My country, Serbia, has become an unwilling laboratory for Facebook’s experiments on user behavior — and the independent, nonprofit investigative journalism organization where I am the editor in chief is one of the unfortunate lab rats.
Last month, I noticed that our stories had stopped appearing on Facebook as usual. I was stunned. Our largest single source of traffic, accounting for more than half of our monthly page views, had been crippled.
Surely, I thought, it was a glitch. It wasn’t.
Facebook had made a small but devastating change. Posts made by “pages” — including those of organizations like mine — had been removed from the regular News Feed, the default screen users see when they log on to the social media site. They were now segregated into a separate section called Explore Feed that users have to select before they can see our stories. (Unsurprisingly, this didn’t apply to paid posts.)
It wasn’t just in Serbia that Facebook decided to try this experiment with keeping pages off the News Feed. Other small countries that seldom appear in Western headlines — Guatemala, Slovakia, Bolivia and Cambodia — were also chosen by Facebook for the trial.
Some tech sites have reported that this feature might eventually be rolled out to Facebook users in the rest of the world, too. But of course no one really has any way of knowing what the social media company is up to. And we don’t have any way to hold it accountable, either, aside from calling it out publicly. Maybe that’s why it has chosen to experiment with this new feature in small countries far removed from the concerns of most Americans.
But for us, changes like this can be disastrous. Attracting viewers to a story relies, above all, on making the process as simple as possible. Even one extra click can make a world of difference. This is an existential threat, not only to my organization and others like it but also to the ability of citizens in all of the countries subject to Facebook’s experimentation to discover the truth about their societies and their leaders.

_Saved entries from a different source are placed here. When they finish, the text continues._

Lemma X5_blank_input_witness :
  Forall trivia [[(0%nat, 32)]; [(1%nat, 35); (2%nat, 97); (3%nat, 10)]]
  /\ char_indices [32; 35; 97; 10] = List.concat [[(0%nat, 32)]; [(1%nat, 35); (2%nat, 97); (3%nat, 10)]]
  /\ fst (iter_next (new [32; 35; 97; 10])) = Some (Throw MissingValue).
Proof.
  assert (Hts : Forall trivia [[(0%nat, 32)]; [(1%nat, 35); (2%nat, 97); (3%nat, 10)]]).
  { repeat apply Forall_cons; [| | apply Forall_nil].
    - apply trivia_space. vm_compute. discriminate.
    - apply (trivia_hash (1%nat, 35) [(2%nat, 97)] (3%nat, 10)); [reflexivity | reflexivity | left; reflexivity]. }
  assert (Hc : char_indices [32; 35; 97; 10] = List.concat [[(0%nat, 32)]; [(1%nat, 35); (2%nat, 97); (3%nat, 10)]])
    by reflexivity.
  split; [exact Hts | split; [exact Hc | apply (X5_blank_input _ _ Hts Hc)]].
Defined.

(** X16.  Clearing stops at the first deletion that fails: on the
    reference service, when the lookup and the search succeed, the runs
    of the page are deleted in order up to the first failing request,
    every later run is left in place without a request for it, no total
    is printed, and the tool still ends normally. *)
Theorem delete_stops_at_first_failure (l : list Run) (cap : nat) (short : bool)
    (faulty : Sim.request → bool) :
  (search_limit ≤ cap)%nat →
  NoDup (run_ids l) →
  faulty (Sim.GetExperimentByName "demo") = false →
  faulty (Sim.SearchRuns 50000 None) = false →
  let attempted :=
    until_faulty faulty (Sim.DeleteRun <$> run_ids (take search_limit l)) in
  let deleted := length (filter (λ r, faulty r = false) attempted) in
  ∃ (w' : Sim.state) (out' : list string),
    @delete_all_runs_in_experiment Sim.service unit "demo" None
      (sim_env (failing_server l cap short faulty) [] tt)
    = (Ok tt, sim_env w' out' tt)
    ∧ Sim.requests w'
      = [Sim.GetExperimentByName "demo"; Sim.SearchRuns 50000 None] ++ attempted
    ∧ Sim.runs w' = drop deleted l
    ∧ last out'
      = Some (if existsb faulty (Sim.DeleteRun <$> run_ids (take search_limit l))
              then "Error deleting runs: service failure"
              else "Deleted " +:+ pretty (length (take search_limit l))
                     +:+ " runs in experiment: demo").
Proof.
  intros Hcap Hnd Hlookup Hsearch. cbv zeta.
  unfold delete_all_runs_in_experiment, select_tracking_uri. cbn [truthy].
  unfold mbind at 1, M_bind at 1. unfold mbind at 1, M_bind at 1, ask at 1.
  unfold print at 1. cbn [env_world stdout locals get_tracking_uri Sim.service].
  unfold try_except. unfold mbind at 1, M_bind at 1.
  cbn [get_experiment_by_name Sim.service]. rewrite call_sim.
  cbn [Sim.faulty failing_server]. rewrite Hlookup.
  cbn [Sim.experiment Sim.record_request failing_server Experiment.name].
  rewrite bool_decide_eq_true_2 by done.
  unfold mbind at 1, M_bind at 1. cbn [search_runs Sim.service Experiment.experiment_id].
  rewrite call_sim. cbn [Sim.faulty Sim.record_request failing_server].
  change (@None (@token Sim.service)) with (@None nat).
  rewrite Hsearch.
  unfold Sim.page_of.
  cbn [Sim.runs Sim.page_cap Sim.short_page_ends Sim.record_request default fst
       failing_server].
  replace (Z.to_nat 50000 `min` cap)%nat with search_limit
    by (unfold search_limit in *; lia).
  change (drop 0 l) with l.
  destruct (delete_loop_sim faulty (take search_limit l)
              (Sim.record_request (Sim.SearchRuns 50000 None)
                 (Sim.record_request (Sim.GetExperimentByName "demo")
                    (failing_server l cap short faulty)))
              ([] ++ ["Using default MLflow tracking URI: " +:+
                      "http://localhost:5000"])
              (drop search_limit l))
    as (w' & out' & Hloop & Hreqs & Hrest & Hout).
  { done. }
  { cbn [Sim.runs Sim.record_request]. by rewrite take_drop. }
  { by rewrite take_drop. }
  cbv zeta in Hloop, Hreqs, Hrest, Hout. rewrite take_drop in Hrest.
  cbn [Sim.uri failing_server].
  unfold mbind at 1, M_bind at 1.
  match goal with
  | |- context [@for_each Sim.service unit Run ?xs ?body ?s] =>
      change (@for_each Sim.service unit Run xs body s)
        with (@for_each Sim.service unit Run (take search_limit l) delete_one
                (sim_env
                   (Sim.record_request (Sim.SearchRuns 50000 None)
                      (Sim.record_request (Sim.GetExperimentByName "demo")
                         (failing_server l cap short faulty)))
                   ([] ++ ["Using default MLflow tracking URI: " +:+
                           "http://localhost:5000"]) tt))
  end.
  rewrite Hloop.
  destruct (existsb faulty _).
  - eexists w', _. split; [reflexivity|]. split; [by rewrite Hreqs|].
    split; [done|]. unfold print. cbn [stdout]. by rewrite last_snoc.
  - eexists w', _. split; [reflexivity|]. split; [by rewrite Hreqs|].
    split; [done|]. unfold print. cbn [stdout]. by rewrite last_snoc.
Qed.
(** C3 (as stated) fails: in the scenario the summary of the report still
    counts 3 issues, and the failed one is tallied with the defaulted one
    under [issuesWithoutPoints]. *)
Lemma failed_fetch_is_still_counted :
  option_map summary_issueCount
    (@fetchCompletedStoryPoints iso_builtins scenario_client (Some scenario_hits)
                                "2025-01-01" "2025-01-31") = Some 3%Z /\
  option_map (fun r => List.length (report_issues r))
    (@fetchCompletedStoryPoints iso_builtins scenario_client (Some scenario_hits)
                                "2025-01-01" "2025-01-31") = Some 2%nat /\
  option_map (fun r => (summary_issuesWithPoints r, summary_issuesWithoutPoints r))
    (@fetchCompletedStoryPoints iso_builtins scenario_client (Some scenario_hits)
                                "2025-01-01" "2025-01-31") = Some (1%Z, 2%Z).
Proof.
  repeat split; vm_compute; reflexivity.
Qed.

(** ** Bucket totals add up *)

Lemma sumPoints_Qsum {A : Type} (points : A -> Q) (l : list A) :
  sumPoints points l = Qsum (map points l).
Proof.
  unfold sumPoints, Qsum. generalize 0.
  induction l as [|x l IH]; intros a; simpl; [reflexivity|apply IH].
Qed.

Lemma Qsum_filter_split {A : Type} (points : A -> Q) (p : A -> bool) (l : list A) :
  Qsum (map points (filter p l)) + Qsum (map points (filter (fun x => negb (p x)) l))
  == Qsum (map points l).
Proof.
  induction l as [|x l IH]; simpl.
  - unfold Qsum. simpl. lra.
  - destruct (p x); simpl; rewrite !Qsum_cons; lra.
Qed.

Lemma filter_split_perm {A : Type} (p : A -> bool) (l : list A) :
  Permutation (filter p l ++ filter (fun x => negb (p x)) l) l.
Proof.
  induction l as [|x l IH]; simpl; [reflexivity|].
  destruct (p x); simpl.
  - now constructor.
  - rewrite <- Permutation_middle. now constructor.
Qed.

Section ObjectTotals.
Context {V : Type}.
Variable points : V -> Q.


Lemma total_modify (m : object V) (k : string) (f : V -> V) (v : V) (delta : Q) :
  own m k = Some v ->
  (forall v', points (f v') == points v' + delta) ->
  objectTotal points (modify m k f) == objectTotal points m + delta.
Proof.
  intros Hown Hf. unfold objectTotal. revert Hown.
  induction m as [|[k' v'] rest IH]; simpl; [discriminate|].
  destruct (k' =? k)%string; intros Hown.
  - simpl. rewrite !Qsum_cons. simpl. rewrite Hf. lra.
  - simpl. rewrite !Qsum_cons, (IH Hown). lra.
Qed.

Lemma own_after_append (m : object V) (k : string) (v0 : V) :
  own m k = None -> own (m ++ [(k, v0)]) k = Some v0.
Proof.
  induction m as [|[k' v'] rest IH]; simpl.
  - now rewrite String.eqb_refl.
  - destruct (k' =? k)%string; [discriminate|exact IH].
Qed.

Lemma total_append (m : object V) (k : string) (v0 : V) :
  objectTotal points (m ++ [(k, v0)]) == objectTotal points m + points v0.
Proof.
  unfold objectTotal. rewrite map_app, Qsum_app. cbn [map snd].
  rewrite (Qsum_cons (points v0) []). change (Qsum []) with 0. lra.
Qed.

(** [if (!m[k]) m[k] = v0], then the update of [m[k]], adds [delta] to the
    total, provided [k] is not a name inherited from [Object.prototype]. *)
Lemma total_ensure_modify (m : object V) (k : string) (v0 : V) (f : V -> V)
    (delta : Q) :
  inherited k = false ->
  points v0 == 0 ->
  (forall v, points (f v) == points v + delta) ->
  objectTotal points (modify (ensure m k v0) k f) == objectTotal points m + delta.
Proof.
  intros Hk Hv0 Hf. unfold ensure, has_member.
  destruct (own m k) as [v|] eqn:Hown.
  - exact (total_modify m k f v delta Hown Hf).
  - rewrite Hk.
    rewrite (total_modify _ k f v0 delta (own_after_append m k v0 Hown) Hf).
    rewrite total_append. lra.
Qed.

Lemma insert_index_perm (n : N) (v : V) (l : list (N * V)) :
  Permutation (insert_index V n v l) ((n, v) :: l).
Proof.
  induction l as [|[n' v'] rest IH]; simpl; [reflexivity|].
  destruct (n <? n')%N; [reflexivity|].
  rewrite IH. apply perm_swap.
Qed.

Lemma Object_values_perm (m : object V) : Permutation (Object_values m) (map snd m).
Proof.
  unfold Object_values.
  induction m as [|[k v] rest IH]; simpl; [reflexivity|].
  destruct (split_keys rest) as [idx named]. simpl in IH.
  destruct (array_index k) as [n|]; simpl.
  - rewrite (Permutation_map snd (insert_index_perm n v idx)). simpl.
    now constructor.
  - rewrite <- Permutation_middle. now constructor.
Qed.

Lemma Object_values_total (m : object V) :
  Qsum (map points (Object_values m)) == objectTotal points m.
Proof.
  unfold objectTotal. rewrite <- (map_map snd points).
  apply Qsum_perm, Permutation_map, Object_values_perm.
Qed.

End ObjectTotals.

(** The allocation loop folds the counted entries into the map. *)
Lemma allocationLoop_entries (client : Client) (issueRefs : list IssueRef)
    (m : object AssigneeBucket) (log : list LogLine) :
  fst (fold_left (allocationStep client) issueRefs (m, log))
  = fold_left allocationAdd (allocationEntries client issueRefs) m.
Proof.
  revert m log. induction issueRefs as [|issueRef rest IH]; intros m log; [reflexivity|].
  cbn [fold_left].
  destruct (allocationStep client (m, log) issueRef) as [m' log'] eqn:Hstep.
  rewrite IH. unfold allocationEntries. simpl flat_map. rewrite fold_left_app.
  f_equal. unfold allocationStep in Hstep.
  destruct (client _) as [issue|].
  - destruct (allocationEntry (json_fields issue)) as [e|];
      injection Hstep as <- _; reflexivity.
  - injection Hstep as <- _. reflexivity.
Qed.

Lemma allocationAdd_total (entries : list (string * string * Q * bool))
    (m : object AssigneeBucket) :
  (forall e, In e entries -> inherited (entry_accountId e) = false) ->
  objectTotal bucket_totalPoints (fold_left allocationAdd entries m)
  == objectTotal bucket_totalPoints m + Qsum (map entry_points entries).
Proof.
  revert m. induction entries as [|e rest IH]; intros m Hkeys.
  - simpl. change (Qsum []) with 0. lra.
  - cbn [fold_left]. rewrite IH by (intros e' He'; apply Hkeys; now right).
    simpl map. rewrite Qsum_cons.
    pose proof (Hkeys e (or_introl eq_refl)) as Hk.
    destruct e as [[[accountId name] storyPoints] isCompleted].
    unfold allocationAdd. cbn [entry_points entry_accountId] in *.
    rewrite (total_ensure_modify bucket_totalPoints m accountId
               (newBucket name accountId) (bucketAdd storyPoints isCompleted)
               storyPoints Hk); [lra|reflexivity|reflexivity].
Qed.

Section GroupFacts.
Context {B : Builtins}.

Lemma groupLoop_aborted (issues : list DevIssue) :
  fold_left groupStep issues None = None.
Proof. induction issues as [|issue rest IH]; [reflexivity|exact IH]. Qed.

Lemma groupLoop_total (issues : list DevIssue) (m0 m : object AssigneeGroup) :
  fold_left groupStep issues (Some m0) = Some m ->
  objectTotal group_totalPoints m
  == objectTotal group_totalPoints m0 + Qsum (map dev_storyPoints issues).
Proof.
  revert m0. induction issues as [|issue rest IH]; intros m0 Hloop.
  - injection Hloop as <-. simpl. change (Qsum []) with 0. lra.
  - cbn [fold_left] in Hloop. simpl map. rewrite Qsum_cons.
    unfold groupStep at 2 in Hloop.
    destruct (own m0 (dev_assignee issue)) as [g|] eqn:Hown.
    + rewrite (IH _ Hloop).
      rewrite (total_modify group_totalPoints m0 (dev_assignee issue)
                 (groupAdd issue) g (dev_storyPoints issue) Hown);
        [lra|reflexivity].
    + destruct (inherited (dev_assignee issue)) eqn:Hk.
      * rewrite groupLoop_aborted in Hloop. discriminate Hloop.
      * rewrite (IH _ Hloop).
        rewrite (total_ensure_modify group_totalPoints m0 (dev_assignee issue)
                   (newGroup issue) (groupAdd issue) (dev_storyPoints issue) Hk);
          [lra|reflexivity|reflexivity].
Qed.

Serbia is a perfect example of why the political context of Facebook’s experimentation matters. Serbia escaped the dictatorship of Slobodan Milosevic in 2000, but it hasn’t developed into a fully functioning democracy. One party, led by President Aleksandar Vucic, controls not only the Parliament but also the whole political system. Our country has no tradition of checks and balances. Mr. Vucic now presents himself as progressive and pro-European, but as minister of information in the Milosevic government, he was responsible for censoring news coverage.
Today, censorship in Serbia takes a softer form. Pliant outlets loyal to the government receive preferential treatment and better funding from local and central budgets. Those that stray out of line find themselves receiving unexpected visits from the tax inspectors.

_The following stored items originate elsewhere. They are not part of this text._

(** * nodee's ChoreKeeper: a shallow embedding and its verification

    The development follows chorekeeper.cpp function by function.  C++
    [int] is a 32-bit two's complement integer carried in [Z], a
    [std::string] is a [list ascii], a [std::map<int,RunningProcess>] is a
    [gmap Z RunningProcess], the [bool thrashing[8]] member is a
    [list bool] addressed by index, and a [Process *] is an
    [option Process] ([None] is the null pointer).  Exceptions and loops
    that need not terminate are explicit: a thrown [bad_lexical_cast] is a
    constructor of the result type, a loop without a bound takes fuel. *)

From Stdlib Require Import ZArith List Ascii String Bool Lia.
From stdpp Require Import base tactics option list strings gmap.

Import ListNotations.
Local Open Scope Z_scope.

(* ================================================================== *)
(** ** Machine integers *)

Module Int.

Definition INT_MIN : Z := - 2 ^ 31.
Definition INT_MAX : Z := 2 ^ 31 - 1.

(** Two's complement wrap-around of a mathematical integer into [int]. *)
Definition wrap (z : Z) : Z := (z + 2 ^ 31) mod 2 ^ 32 - 2 ^ 31.

Definition fits (z : Z) : Prop := INT_MIN <= z <= INT_MAX.

Definition add (a b : Z) : Z := wrap (a + b).
Definition sub (a b : Z) : Z := wrap (a - b).

End Int.

(* ================================================================== *)
(** ** Characters, boost::tokenizer and boost::lexical_cast<int> *)

Module Text.

Definition code (c : ascii) : Z := Z.of_N (N_of_ascii c).
(** *** The DOM *)

(** A [div.pm-highlight] built by [renderHighlight]: its class, its
    [data-annotation-id] attribute, the fields of its inline style, its
    tooltip, and the annotation its click listener closes over. *)
Record Overlay := {
  className : string;
  data_annotation_id : string;
  style_left : num;
  style_top : num;
  style_width : num;
  style_height : num;
  style_background : string;
  title : string;
  click_ann : Annotation
}.

(** A child of a text layer: a text span of the viewer, or a highlight. *)
Inductive LayerChild :=
| Span (text : string)
| Highlight (o : Overlay).

(** A [.textLayer] element: its bounding client rectangle, its scroll
    offsets and its children in document order. *)
Record TextLayer := {
  tl_rect : DOMRect;
  scrollLeft : num;
  scrollTop : num;
  children : list LayerChild
}.

(** A [.page] element of the viewer: its [data-page-number] attribute, its
    bounding rectangle and its first [.textLayer] descendant, if any. *)
Record PageDiv := {
  data_page_number : string;
  page_rect : DOMRect;
  textLayer : option TextLayer
}.

(** The viewer frame's document: its [.page] elements in document order and
    the listeners added to it. *)
Record Document := {
  pages : list PageDiv;
  docListeners : list (string * DocHandler)
}.

(** [PDFViewerApplication]: its event bus, once it exists, is the list of
    subscriptions made with [eventBus.on]. *)
Record ViewerApp := { eventBus : option (list (string * BusHandler)) }.

(** The [#viewer-frame] element.  [contentDocument = None] is a frame whose
    document the bridge page may not touch: reading it raises. *)
Record Iframe := {
  src : option string;
  onload : bool;
  onerror : bool;
  frame_rect : DOMRect;
  contentDocument : option Document;
  PDFViewerApplication : option ViewerApp
}.

(** The [#context-menu] element: the inline style the script writes, and
    the size of its box when displayed. *)
Record Menu := {
  menu_display : string;
  menu_left : option num;
  menu_top : option num;
  menu_width : num;
  menu_height : num
}.

(** The [#toast] element. *)
Record Toast := { textContent : string; toast_display : string }.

This isn’t an easy place to be an independent journalist. Since 2015, my investigative nonprofit, KRIK, has covered stories the mainstream media won’t touch. In return, we have been spied on and threatened, and have had lurid fabrications about our private lives splashed on the front page of national tabloids.
Last year, KRIK published an investigation showing that when he was a young surgeon, Zlatibor Loncar, who is now minister of health, had been contracted by a gang to kill one of its enemies, according to court testimony by protected witnesses. You’d think the story of a future minister administering poison through an IV would make a splash — but the mainstream outlets ignored it.
Going to KRIK’s website is the only way Serbian citizens could learn the truth about that story and many others like it. And until last month, most of our readers went to our site via Facebook.
Facebook allowed us to bypass mainstream channels and bring our stories to hundreds of thousands of readers. But now, even as the social network claims to be cracking down on “fake news,” it is on the verge of ruining us.
That’s why Mark Zuckerberg’s arbitrary experiments are so dangerous. The major TV channels, mainstream newspapers and organized-crime-run outlets will have no trouble buying Facebook ads or finding other ways to reach their audiences. It’s small, alternative organizations like mine that will suffer.
We journalists bear some responsibility for this, too. Using Facebook to reach our readers has always been convenient, so we invested time and effort in building our presence there, helping it become the monster it is today.
But what’s done is done — a private company, accountable to no one, has taken over the world’s media ecosystem. It is now responsible for what happens there. By picking small countries with shaky democratic institutions to be experimental subjects, it is showing a cynical lack of concern for how its decisions affect the most vulnerable.
Now that we’ve seen what Facebook does with its power, we have to figure out how to put it in check. Twitter is Serbia’s second-most-used platform (though a very distant second). We’ll probably start relying on it more. It may also be time to consider other, more decentralized platforms.
I’ve always been attracted to alternative scenes. In the 1990s, I ran a small, independent punk magazine. Now, as an investigative editor and reporter, I want to get at the stories the big, timid outlets won’t cover. In a country like Serbia, independent sites like mine, and the few others that survive, are the only places people can learn the truth.
Facebook could be a tool for such alternative spaces to thrive. Instead — at least in Serbia — it risks becoming just another playground for the powerful.
Stevan Dojcinovic is the editor in chief of KRIK.